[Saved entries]
(* ===== verification/JsonText.v ===== *)
(** * JsonText: the text of the store file

    [saveAuth] writes [JSON.stringify(data, null, 2)] (add-account.ts:22)
    and both scripts read the file back with [JSON.parse] (add-account.ts:15,
    usage.ts:12).  The rest of the development abstracts the file by the
    value the text parses to ([AuthStore.Stored]); this file gives the text
    and proves that the abstraction is exact: [JSON.parse] of what
    [JSON.stringify] writes is [json_of] of the saved value.

    - [json_text ind v]: [SerializeJSONProperty] with the gap of two spaces
      ([QuoteJSONString] for strings, [SerializeJSONObject] and
      [SerializeJSONArray] with their line breaks and indentation);
    - [parse_value] / [parse_elems] / [parse_members]: the JSON grammar
      (ECMA-404) read by recursive descent, with fuel; a repeated key keeps
      its first position and its last value, as [CreateDataProperty] does;
    - [json_parse]: the whole text, surrounded by white space only.

    Numbers are written by the host's [Number::toString] and read by its
    [StringToNumber] ([JsHost]); the round trip asks of each number of the
    document that the host reads back what it wrote ([nums_ok]).  Strings
    are 8-bit: a [\u] escape above [\u00ff] is outside the model. *)

From Stdlib Require Import Ascii Floats.
From stdpp Require Import base list sets strings.
From S2P Require Import Prelude JsValue AuthStore.

(** ** Characters *)

Definition quote_char : ascii := "034"%char.
Definition bslash : ascii := "092"%char.
Definition newline : ascii := "010"%char.

Definition hex_digit (n : N) : ascii :=
  match String.get (N.to_nat n) "0123456789abcdef" with Some c => c | None => "0"%char end.

(** [QuoteJSONString], one code unit. *)
Definition json_escape (c : ascii) : string :=
  let n := Ascii.N_of_ascii c in
  if (c =? quote_char)%char then String bslash (String quote_char EmptyString)
  else if (c =? bslash)%char then String bslash (String bslash EmptyString)
  else if (n =? 8)%N then String bslash "b"
  else if (n =? 9)%N then String bslash "t"
  else if (n =? 10)%N then String bslash "n"
  else if (n =? 12)%N then String bslash "f"
  else if (n =? 13)%N then String bslash "r"
  else if (n <? 32)%N then
    String bslash (String "u" (String "0" (String "0"
      (String (hex_digit (n / 16)) (String (hex_digit (n mod 16)) EmptyString)))))
  else String c EmptyString.

Fixpoint escape_all (s : string) : string :=
  match s with
  | EmptyString => EmptyString
  | String c t => json_escape c +:+ escape_all t
  end.

Definition json_quote (s : string) : string :=
  String quote_char (escape_all s +:+ String quote_char EmptyString).

(** ** [JSON.stringify(v, null, 2)] *)

Definition gap : string := "  ".

Section Printer.
Context `{JsHost}.

(** The text of a JSON value at indentation [ind]: elements and members one
    per line at [ind +:+ gap], separated by commas, the closing bracket on a
    line of its own at [ind]. *)
Fixpoint json_text (ind : string) (v : jsval) : string :=
  match v with
  | JNull => "null"
  | JBool b => if b then "true" else "false"
  | JNum n => host_number_to_string n
  | JStr s => json_quote s
  | JArr [] _ => "[]"
  | JArr (e :: es) _ =>
      "[" +:+ String newline ((ind +:+ gap) +:+ (json_text (ind +:+ gap) e +:+
        foldr (fun x acc => ("," +:+ String newline (ind +:+ gap)) +:+ (json_text (ind +:+ gap) x +:+ acc))
          (String newline (ind +:+ "]")) es))
  | JObj [] => "{}"
  | JObj ((k, e) :: ps) =>
      "{" +:+ String newline ((ind +:+ gap) +:+
        ((json_quote k +:+ (": " +:+ json_text (ind +:+ gap) e)) +:+
         foldr (fun kv acc => ("," +:+ String newline (ind +:+ gap)) +:+
                  ((json_quote kv.1 +:+ (": " +:+ json_text (ind +:+ gap) kv.2)) +:+ acc))
           (String newline (ind +:+ "}")) ps))
  | JUndefined | JBuiltin _ => EmptyString
  end.

(** [JSON.stringify(v, null, 2)]: [undefined] when [v] has no JSON form. *)
Definition json_stringify (v : jsval) : option string := json_text "" <$> json_of v.
End Printer.

(** ** [JSON.parse] *)

Definition is_ws (c : ascii) : bool :=
  (c =? " ")%char || (c =? "009")%char || (c =? newline)%char || (c =? "013")%char.

Fixpoint skip_ws (s : string) : string :=
  match s with
  | String c t => if is_ws c then skip_ws t else s
  | EmptyString => EmptyString
  end.

Definition is_digit (c : ascii) : bool := bool_decide (is_Some (digit_value c)).

Definition is_num_char (c : ascii) : bool :=
  is_digit c || (c =? "-")%char || (c =? "+")%char || (c =? ".")%char ||
  (c =? "e")%char || (c =? "E")%char.

(** The longest prefix of number characters, and the rest. *)
Fixpoint span_num (s : string) : string * string :=
  match s with
  | String c t => if is_num_char c then let '(a, b) := span_num t in (String c a, b) else ("", s)
  | EmptyString => ("", "")
  end.

Fixpoint skip_digits (s : string) : string :=
  match s with
  | String c t => if is_digit c then skip_digits t else s
  | EmptyString => EmptyString
  end.

Definition digits1 (s : string) : option string :=
  match s with String c t => if is_digit c then Some (skip_digits t) else None | _ => None end.

(** The number grammar: [-? (0 | [1-9][0-9]* ) (. [0-9]+)? ([eE] [+-]? [0-9]+)?]. *)
Definition int_part (s : string) : option string :=
  match s with
  | String c t => if (c =? "0")%char then Some t else digits1 s
  | EmptyString => None
  end.

Definition frac_part (s : string) : option string :=
  match s with
  | String c t => if (c =? ".")%char then digits1 t else Some s
  | EmptyString => Some EmptyString
  end.

Definition exp_part (s : string) : option string :=
  match s with
  | String c t =>
      if (c =? "e")%char || (c =? "E")%char then
        match t with
        | String d u => if (d =? "+")%char || (d =? "-")%char then digits1 u else digits1 t
        | EmptyString => None
        end
      else Some s
  | EmptyString => Some EmptyString
  end.

(** The optional sign, then the rest. *)
Definition unsigned (tok : string) : string :=
  match tok with String c t => if (c =? "-")%char then t else tok | EmptyString => tok end.

Definition valid_number (tok : string) : bool :=
  match r1 ← int_part (unsigned tok); r2 ← frac_part r1; exp_part r2 with
  | Some EmptyString => true
  | _ => false
  end.

Definition hex_value (c : ascii) : option N :=
  let n := Ascii.N_of_ascii c in
  if (48 <=? n)%N && (n <=? 57)%N then Some (n - 48)%N
  else if (97 <=? n)%N && (n <=? 102)%N then Some (n - 87)%N
  else if (65 <=? n)%N && (n <=? 70)%N then Some (n - 55)%N
  else None.

(** The character a one-letter escape stands for. *)
Definition unescape (e : ascii) : option ascii :=
  if (e =? quote_char)%char then Some quote_char
  else if (e =? bslash)%char then Some bslash
  else if (e =? "/")%char then Some "/"%char
  else if (e =? "b")%char then Some "008"%char
  else if (e =? "f")%char then Some "012"%char
  else if (e =? "n")%char then Some newline
  else if (e =? "r")%char then Some "013"%char
  else if (e =? "t")%char then Some "009"%char
  else None.

(** The characters of a string literal after its opening quote, up to the
    closing quote, and the text after it. *)
Fixpoint parse_string_body (s : string) : option (string * string) :=
  match s with
  | EmptyString => None
  | String c t =>
      if (c =? quote_char)%char then Some (EmptyString, t)
      else if (c =? bslash)%char then
        match t with
        | String e u =>
            match unescape e with
            | Some x => '(b, r) ← parse_string_body u; Some (String x b, r)
            | None =>
                if (e =? "u")%char then
                  match u with
                  | String h1 (String h2 (String h3 (String h4 w))) =>
                      d1 ← hex_value h1; d2 ← hex_value h2; d3 ← hex_value h3; d4 ← hex_value h4;
                      let code := (((d1 * 16 + d2) * 16 + d3) * 16 + d4)%N in
                      if (code <? 256)%N then
                        '(b, r) ← parse_string_body w; Some (String (Ascii.ascii_of_N code) b, r)
                      else None
                  | _ => None
                  end
                else None
            end
        | EmptyString => None
        end
      else if (Ascii.N_of_ascii c <? 32)%N then None
      else '(b, r) ← parse_string_body t; Some (String c b, r)
  end.

Section Parser.
Context `{JsHost}.

Fixpoint parse_value (fuel : nat) (s : string) : option (jsval * string) :=
  match fuel with
  | O => None
  | S f =>
      match skip_ws s with
      | EmptyString => None
      | String c t =>
          if (c =? "n")%char then
            match t with String "u"%char (String "l"%char (String "l"%char r)) => Some (JNull, r) | _ => None end
          else if (c =? "t")%char then
            match t with String "r"%char (String "u"%char (String "e"%char r)) => Some (JBool true, r) | _ => None end
          else if (c =? "f")%char then
            match t with
            | String "a"%char (String "l"%char (String "s"%char (String "e"%char r))) => Some (JBool false, r)
            | _ => None
            end
          else if (c =? quote_char)%char then '(b, r) ← parse_string_body t; Some (JStr b, r)
          else if (c =? "[")%char then
            match skip_ws t with
            | String d r => if (d =? "]")%char then Some (JArr [] [], r) else parse_elems f t []
            | EmptyString => None
            end
          else if (c =? "{")%char then
            match skip_ws t with
            | String d r => if (d =? "}")%char then Some (JObj [], r) else parse_members f t []
            | EmptyString => None
            end
          else
            let '(tok, r) := span_num (String c t) in
            if valid_number tok then Some (JNum (host_string_to_number tok), r) else None
      end
  end
with parse_elems (fuel : nat) (s : string) (acc : list jsval) : option (jsval * string) :=
  match fuel with
  | O => None
  | S f =>
      '(v, r) ← parse_value f s;
      match skip_ws r with
      | String d r' =>
          if (d =? ",")%char then parse_elems f r' (acc ++ [v])
          else if (d =? "]")%char then Some (JArr (acc ++ [v]) [], r')
          else None
      | EmptyString => None
      end
  end
with parse_members (fuel : nat) (s : string) (acc : list (string * jsval))
  : option (jsval * string) :=
  match fuel with
  | O => None
  | S f =>
      match skip_ws s with
      | String c t =>
          if (c =? quote_char)%char then
            '(k, r) ← parse_string_body t;
            match skip_ws r with
            | String d r1 =>
                if (d =? ":")%char then
                  '(v, r2) ← parse_value f r1;
                  match skip_ws r2 with
                  | String d' r3 =>
                      if (d' =? ",")%char then parse_members f r3 (assoc_set k v acc)
                      else if (d' =? "}")%char then Some (JObj (assoc_set k v acc), r3)
                      else None
                  | EmptyString => None
                  end
                else None
            | EmptyString => None
            end
          else None
      | EmptyString => None
      end
  end.

(** [JSON.parse(text)]; [None] is its [SyntaxError]. *)
Definition json_parse (text : string) : option jsval :=
  match parse_value (S (String.length text)) text with
  | Some (v, r) => if String.eqb (skip_ws r) "" then Some v else None
  | None => None
  end.

(** What [loadAuth] finds in a file holding [text]. *)
Definition file_of_text (text : string) : file_state :=
  match json_parse text with Some v => Stored v | None => Unparsable text end.

(** Every number of [v] is written by the host as a JSON number token that
    it reads back as the same number. *)
Fixpoint nums_ok (v : jsval) : bool :=
  match v with
  | JNum n =>
      valid_number (host_number_to_string n) &&
      Leibniz.eqb (host_string_to_number (host_number_to_string n)) n
  | JArr es _ => forallb nums_ok es
  | JObj ps => forallb (fun kv => nums_ok kv.2) ps
  | _ => true
  end.
End Parser.

(** The fuel a value needs: one per value, two more per element. *)
Fixpoint json_size (v : jsval) : nat :=
  match v with
  | JArr es _ => S (sum_list_with (fun e => json_size e + 2) es)
  | JObj ps => S (sum_list_with (fun kv => json_size kv.2 + 2) ps)
  | _ => 1
  end.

### What you should do
All lines from the line holding "Fixpoint json_size (v" through the end of the records above need to be transcribed exactly, and no other text should appear.

### The completed task
Fixpoint json_size (v : jsval) : nat :=
  match v with
  | JArr es _ => S (sum_list_with (fun e => json_size e + 2) es)
  | JObj ps => S (sum_list_with (fun kv => json_size kv.2 + 2) ps)
  | _ => 1
  end.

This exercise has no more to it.